== Exercise prompt ==
The whole listing should be retyped exactly as it appears.

== Given records ==
(** Whatever happened before (copies that succeeded or failed, time
    passing), [copied] is [false] once [max resetTimeout 1] milliseconds
    pass with no further copy: the flag never stays raised. *)
Theorem copied_always_resets (R : nat) (evs : list CopyEvent) :
  copied (ticks (Nat.max R 1) (copy_run R copy_init evs)) = false.
Proof.
  destruct (copy_run_inv R evs copy_init) as [Hb Hc].
  { split; [intros d [] | discriminate]. }
  set (st := copy_run R copy_init evs) in *.
  destruct (copied st) eqn:Hcop; [|by apply ticks_copied_false].
  destruct (timers st) as [|d ds] eqn:Ht; [by destruct (Hc eq_refl)|].
  apply (ticks_deadline _ _ d).
  - rewrite Ht. by left.
  - specialize (Hb d (or_introl eq_refl)). lia.
  - lia.
Qed.

(** With no earlier timer pending, a successful copy raises [copied] for
    exactly [resetTimeout] milliseconds, for any [resetTimeout] from [1]
    to [2^31 - 1] (the range [setTimeout] honours): it is [true] for every
    [k < resetTimeout] ticks and [false] after [resetTimeout] ticks. *)
Theorem copied_window (R : nat) (st : CopyState) :
  timers st = [] -> 1 <= R -> (Z.of_nat R < 2 ^ 31)%Z ->
  (forall k, k < R -> copied (ticks k (copy_settled R st true)) = true) /\
  copied (ticks R (copy_settled R st true)) = false.
Proof.
  intros Ht HR HR'. unfold copy_settled. rewrite (timeout_delay_small R HR'). split.
  - intros k Hk. rewrite ticks_quiet; [reflexivity|].
    simpl. rewrite Ht. intros d [<-|[]]. lia.
  - apply (ticks_deadline _ _ (now st + R)); simpl; [by left | lia | exact HR].
Qed.

Lemma copied_window_witness :
  (forall k, k < 3 -> copied (ticks k (copy_settled 3 copy_init true)) = true) /\
  copied (ticks 3 (copy_settled 3 copy_init true)) = false.
Proof. apply (copied_window 3 copy_init); [reflexivity | lia | lia]. Defined.

(** Timers are never cleared: for [resetTimeout] below [2^31], after a
    successful copy, a second successful copy [k] milliseconds later
    ([0 < k < resetTimeout]) is shown for only [resetTimeout - k]
    milliseconds, because the first copy's timer clears the flag on its
    own schedule. *)
Theorem copied_cut_short_by_earlier_timer (R k : nat) (st : CopyState) :
  timers st = [] -> 0 < k < R -> (Z.of_nat R < 2 ^ 31)%Z ->
  copied (ticks (R - k) (copy_settled R (ticks k (copy_settled R st true)) true)) = false.
Proof.
  intros Ht Hk HR'. unfold copy_settled. rewrite (timeout_delay_small R HR').
  rewrite (ticks_quiet k).
  2:{ simpl. rewrite Ht. intros d [<-|[]]. lia. }
  apply (ticks_deadline _ _ (now st + R)); simpl; [right; by left | lia | lia].
Qed.

Lemma copied_cut_short_by_earlier_timer_witness :
  copied (ticks (3 - 1) (copy_settled 3 (ticks 1 (copy_settled 3 copy_init true)) true))
    = false.
Proof. apply (copied_cut_short_by_earlier_timer 3 1 copy_init); [reflexivity | lia | lia]. Defined.

End UseCopyFacts.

== Output for this task ==
(** Whatever happened before (copies that succeeded or failed, time
    passing), [copied] is [false] once [max resetTimeout 1] milliseconds
    pass with no further copy: the flag never stays raised. *)
Theorem copied_always_resets (R : nat) (evs : list CopyEvent) :
  copied (ticks (Nat.max R 1) (copy_run R copy_init evs)) = false.
Proof.
  destruct (copy_run_inv R evs copy_init) as [Hb Hc].
  { split; [intros d [] | discriminate]. }
  set (st := copy_run R copy_init evs) in *.
  destruct (copied st) eqn:Hcop; [|by apply ticks_copied_false].
  destruct (timers st) as [|d ds] eqn:Ht; [by destruct (Hc eq_refl)|].
  apply (ticks_deadline _ _ d).
  - rewrite Ht. by left.
  - specialize (Hb d (or_introl eq_refl)). lia.
  - lia.
Qed.

(** With no earlier timer pending, a successful copy raises [copied] for
    exactly [resetTimeout] milliseconds, for any [resetTimeout] from [1]
    to [2^31 - 1] (the range [setTimeout] honours): it is [true] for every
    [k < resetTimeout] ticks and [false] after [resetTimeout] ticks. *)
Theorem copied_window (R : nat) (st : CopyState) :
  timers st = [] -> 1 <= R -> (Z.of_nat R < 2 ^ 31)%Z ->
  (forall k, k < R -> copied (ticks k (copy_settled R st true)) = true) /\
  copied (ticks R (copy_settled R st true)) = false.
Proof.
  intros Ht HR HR'. unfold copy_settled. rewrite (timeout_delay_small R HR'). split.
  - intros k Hk. rewrite ticks_quiet; [reflexivity|].
    simpl. rewrite Ht. intros d [<-|[]]. lia.
  - apply (ticks_deadline _ _ (now st + R)); simpl; [by left | lia | exact HR].
Qed.

Lemma copied_window_witness :
  (forall k, k < 3 -> copied (ticks k (copy_settled 3 copy_init true)) = true) /\
  copied (ticks 3 (copy_settled 3 copy_init true)) = false.
Proof. apply (copied_window 3 copy_init); [reflexivity | lia | lia]. Defined.

(** Timers are never cleared: for [resetTimeout] below [2^31], after a
    successful copy, a second successful copy [k] milliseconds later
    ([0 < k < resetTimeout]) is shown for only [resetTimeout - k]
    milliseconds, because the first copy's timer clears the flag on its
    own schedule. *)
Theorem copied_cut_short_by_earlier_timer (R k : nat) (st : CopyState) :
  timers st = [] -> 0 < k < R -> (Z.of_nat R < 2 ^ 31)%Z ->
  copied (ticks (R - k) (copy_settled R (ticks k (copy_settled R st true)) true)) = false.
Proof.
  intros Ht Hk HR'. unfold copy_settled. rewrite (timeout_delay_small R HR').
  rewrite (ticks_quiet k).
  2:{ simpl. rewrite Ht. intros d [<-|[]]. lia. }
  apply (ticks_deadline _ _ (now st + R)); simpl; [right; by left | lia | lia].
Qed.

Lemma copied_cut_short_by_earlier_timer_witness :
  copied (ticks (3 - 1) (copy_settled 3 (ticks 1 (copy_settled 3 copy_init true)) true))
    = false.
Proof. apply (copied_cut_short_by_earlier_timer 3 1 copy_init); [reflexivity | lia | lia]. Defined.

End UseCopyFacts.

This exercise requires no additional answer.